START Given records
Definition sw_encrypt (enc : list Z -> Z -> Z -> list Z -> Z -> Z -> res (Z * list Z)) (alg alg_256 : Z)
    (b : list Z) (buf_addr : option Z) (base pkt_offset : Z) (a : pkt_attrib) (frag_len : Z)
    (ra grpkey unicast_key : list Z) : res (Z * list Z) :=
  match buf_addr with
  | None => Ret (_FAIL, b)
  | Some addr =>
      let pframe := addr + hw_hdr_offset pkt_offset in
      if (encrypt a =? alg) || (encrypt a =? alg_256) then
        let prwskey := if IS_MCAST ra then grpkey else unicast_key in
        let prwskeylen := if encrypt a =? alg_256 then 32 else 16 in
        b ← encrypt_frags (enc prwskey prwskeylen) (Z.to_nat (nr_frags a)) b base pframe a frag_len;
        Ret (_SUCCESS, b)
      else Ret (_SUCCESS, b)
  end.

Definition rtw_aes_encrypt := sw_encrypt _rtw_ccmp_encrypt _AES_ _CCMP_256_.
Definition rtw_gcmp_encrypt := sw_encrypt _rtw_gcmp_encrypt _GCMP_ _GCMP_256_.

(** What the receive functions consult; [rx_sta] is the pairwise key of the station
    found for the transmitter, [rx_grp] the group keys by index. *)
Record rx_keys := RxKeys {
  rxk_encrypt : Z; rxk_hdrlen : Z; rxk_ra : list Z; rxk_key_index : Z;
  rxk_installGrpkey : bool; rxk_grpKeyid : Z; rxk_grp : list (list Z); rxk_sta : option (list Z) }.

(** The key for a frame, or [None] when it must be dropped. *)
Definition rx_key (x : rx_keys) : res (option (list Z)) :=
  match rxk_sta x with
  | None => Ret None
  | Some pairwise =>
      if IS_MCAST (rxk_ra x) then
        if negb (rxk_installGrpkey x) then Ret None else
        if negb (rxk_grpKeyid x =? rxk_key_index x) then Ret None else
        k ← rd (rxk_grp x) (rxk_key_index x);
        Ret (Some k)
      else Ret (Some pairwise)
  end.

Definition sw_decrypt (dec : list Z -> Z -> Z -> list Z -> Z -> Z -> res (Z * list Z)) (alg alg_256 : Z)
    (b : list Z) (p len : Z) (x : rx_keys) : res (Z * list Z) :=
  if (rxk_encrypt x =? alg) || (rxk_encrypt x =? alg_256) then
    k ← rx_key x;
    match k with
    | None => Ret (_FAIL, b)
    | Some prwskey => dec prwskey (if rxk_encrypt x =? alg_256 then 32 else 16) (rxk_hdrlen x) b p len
    end
  else Ret (_SUCCESS, b).

Definition rtw_aes_decrypt := sw_decrypt _rtw_ccmp_decrypt _AES_ _CCMP_256_.
Definition rtw_gcmp_decrypt := sw_decrypt _rtw_gcmp_decrypt _GCMP_ _GCMP_256_.
End Code.

(** ** What the standard protects

    A header is frame control, duration, the three addresses, sequence control and
    the rest (fourth address, QoS control). *)

Record mac_hdr := MacHdr { h_fc : Z; h_dur : list Z; h_addrs : list Z; h_seq : Z; h_tail : list Z }.

Definition hdr_bytes (h : mac_hdr) : list Z :=
  le16 (h_fc h) ++ h_dur h ++ h_addrs h ++ le16 (h_seq h) ++ h_tail h.

(** Where the QoS control field is in the tail. *)
Definition qos_off (fc : Z) : nat := if is_addr4 fc then 6 else 0.

Definition hdr_ok (h : mac_hdr) : Prop :=
  is_u16 (h_fc h) /\ is_u16 (h_seq h) /\ length (h_dur h) = 2%nat /\ length (h_addrs h) = 18%nat /\
  (qos_off (h_fc h) + (if is_qos (h_fc h) then 2 else 0) <= length (h_tail h))%nat /\
  bytes_ok (h_dur h) /\ bytes_ok (h_addrs h) /\ bytes_ok (h_tail h).

Definition qos_byte (h : mac_hdr) : Z := nth (qos_off (h_fc h)) (h_tail h) 0.

(** Frame control with the fields a station may change cleared. *)
Definition aad_fc (iswep : bool) (fc : Z) : Z :=
  let f := if is_data fc then Z.ldiff fc 0x0070 else fc in
  let f := if is_qos fc then Z.ldiff f 0x8000 else f in
  let f := Z.ldiff f 0x3800 in if iswep then Z.lor f 0x4000 else f.

Definition aad_qos (mode q : Z) : Z :=
  let q := Z.ldiff q 0x70 in if mode =? RTW_AMSDU_MODE_SPP then q else Z.ldiff q 0x80.

Definition aad_of (iswep : bool) (mode : Z) (h : mac_hdr) : list Z :=
  le16 (aad_fc iswep (h_fc h)) ++ h_addrs h ++ le16 (Z.ldiff (h_seq h) 0xfff0) ++
  take (qos_off (h_fc h)) (h_tail h) ++
  (if is_qos (h_fc h) then [aad_qos mode (qos_byte h); 0] else []).

Definition ccmp_prio (h : mac_hdr) : Z :=
  if is_data (h_fc h) then if is_qos (h_fc h) then Z.land (qos_byte h) 0x0f else 0
  else if is_mgmt (h_fc h) then 0x10 else 0.

Definition addr2_of (h : mac_hdr) : list Z := take 6 (drop 6 (h_addrs h)).

(** The packet number of the 8 byte CCMP or GCMP header, most significant byte
    first. *)
Definition pn_of (iv : list Z) : list Z :=
  [nth 7 iv 0; nth 6 iv 0; nth 5 iv 0; nth 4 iv 0; nth 1 iv 0; nth 0 iv 0].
END Given records
Output the listing above in its entirety, exactly as given.

Definition sw_encrypt (enc : list Z -> Z -> Z -> list Z -> Z -> Z -> res (Z * list Z)) (alg alg_256 : Z)
    (b : list Z) (buf_addr : option Z) (base pkt_offset : Z) (a : pkt_attrib) (frag_len : Z)
    (ra grpkey unicast_key : list Z) : res (Z * list Z) :=
  match buf_addr with
  | None => Ret (_FAIL, b)
  | Some addr =>
      let pframe := addr + hw_hdr_offset pkt_offset in
      if (encrypt a =? alg) || (encrypt a =? alg_256) then
        let prwskey := if IS_MCAST ra then grpkey else unicast_key in
        let prwskeylen := if encrypt a =? alg_256 then 32 else 16 in
        b ← encrypt_frags (enc prwskey prwskeylen) (Z.to_nat (nr_frags a)) b base pframe a frag_len;
        Ret (_SUCCESS, b)
      else Ret (_SUCCESS, b)
  end.

Definition rtw_aes_encrypt := sw_encrypt _rtw_ccmp_encrypt _AES_ _CCMP_256_.
Definition rtw_gcmp_encrypt := sw_encrypt _rtw_gcmp_encrypt _GCMP_ _GCMP_256_.

(** What the receive functions consult; [rx_sta] is the pairwise key of the station
    found for the transmitter, [rx_grp] the group keys by index. *)
Record rx_keys := RxKeys {
  rxk_encrypt : Z; rxk_hdrlen : Z; rxk_ra : list Z; rxk_key_index : Z;
  rxk_installGrpkey : bool; rxk_grpKeyid : Z; rxk_grp : list (list Z); rxk_sta : option (list Z) }.

(** The key for a frame, or [None] when it must be dropped. *)
Definition rx_key (x : rx_keys) : res (option (list Z)) :=
  match rxk_sta x with
  | None => Ret None
  | Some pairwise =>
      if IS_MCAST (rxk_ra x) then
        if negb (rxk_installGrpkey x) then Ret None else
        if negb (rxk_grpKeyid x =? rxk_key_index x) then Ret None else
        k ← rd (rxk_grp x) (rxk_key_index x);
        Ret (Some k)
      else Ret (Some pairwise)
  end.

Definition sw_decrypt (dec : list Z -> Z -> Z -> list Z -> Z -> Z -> res (Z * list Z)) (alg alg_256 : Z)
    (b : list Z) (p len : Z) (x : rx_keys) : res (Z * list Z) :=
  if (rxk_encrypt x =? alg) || (rxk_encrypt x =? alg_256) then
    k ← rx_key x;
    match k with
    | None => Ret (_FAIL, b)
    | Some prwskey => dec prwskey (if rxk_encrypt x =? alg_256 then 32 else 16) (rxk_hdrlen x) b p len
    end
  else Ret (_SUCCESS, b).

Definition rtw_aes_decrypt := sw_decrypt _rtw_ccmp_decrypt _AES_ _CCMP_256_.
Definition rtw_gcmp_decrypt := sw_decrypt _rtw_gcmp_decrypt _GCMP_ _GCMP_256_.
End Code.

(** ** What the standard protects

    A header is frame control, duration, the three addresses, sequence control and
    the rest (fourth address, QoS control). *)

Record mac_hdr := MacHdr { h_fc : Z; h_dur : list Z; h_addrs : list Z; h_seq : Z; h_tail : list Z }.

Definition hdr_bytes (h : mac_hdr) : list Z :=
  le16 (h_fc h) ++ h_dur h ++ h_addrs h ++ le16 (h_seq h) ++ h_tail h.

(** Where the QoS control field is in the tail. *)
Definition qos_off (fc : Z) : nat := if is_addr4 fc then 6 else 0.

Definition hdr_ok (h : mac_hdr) : Prop :=
  is_u16 (h_fc h) /\ is_u16 (h_seq h) /\ length (h_dur h) = 2%nat /\ length (h_addrs h) = 18%nat /\
  (qos_off (h_fc h) + (if is_qos (h_fc h) then 2 else 0) <= length (h_tail h))%nat /\
  bytes_ok (h_dur h) /\ bytes_ok (h_addrs h) /\ bytes_ok (h_tail h).

Definition qos_byte (h : mac_hdr) : Z := nth (qos_off (h_fc h)) (h_tail h) 0.

(** Frame control with the fields a station may change cleared. *)
Definition aad_fc (iswep : bool) (fc : Z) : Z :=
  let f := if is_data fc then Z.ldiff fc 0x0070 else fc in
  let f := if is_qos fc then Z.ldiff f 0x8000 else f in
  let f := Z.ldiff f 0x3800 in if iswep then Z.lor f 0x4000 else f.

Definition aad_qos (mode q : Z) : Z :=
  let q := Z.ldiff q 0x70 in if mode =? RTW_AMSDU_MODE_SPP then q else Z.ldiff q 0x80.

Definition aad_of (iswep : bool) (mode : Z) (h : mac_hdr) : list Z :=
  le16 (aad_fc iswep (h_fc h)) ++ h_addrs h ++ le16 (Z.ldiff (h_seq h) 0xfff0) ++
  take (qos_off (h_fc h)) (h_tail h) ++
  (if is_qos (h_fc h) then [aad_qos mode (qos_byte h); 0] else []).

Definition ccmp_prio (h : mac_hdr) : Z :=
  if is_data (h_fc h) then if is_qos (h_fc h) then Z.land (qos_byte h) 0x0f else 0
  else if is_mgmt (h_fc h) then 0x10 else 0.

Definition addr2_of (h : mac_hdr) : list Z := take 6 (drop 6 (h_addrs h)).

(** The packet number of the 8 byte CCMP or GCMP header, most significant byte
    first. *)
Definition pn_of (iv : list Z) : list Z :=
  [nth 7 iv 0; nth 6 iv 0; nth 5 iv 0; nth 4 iv 0; nth 1 iv 0; nth 0 iv 0].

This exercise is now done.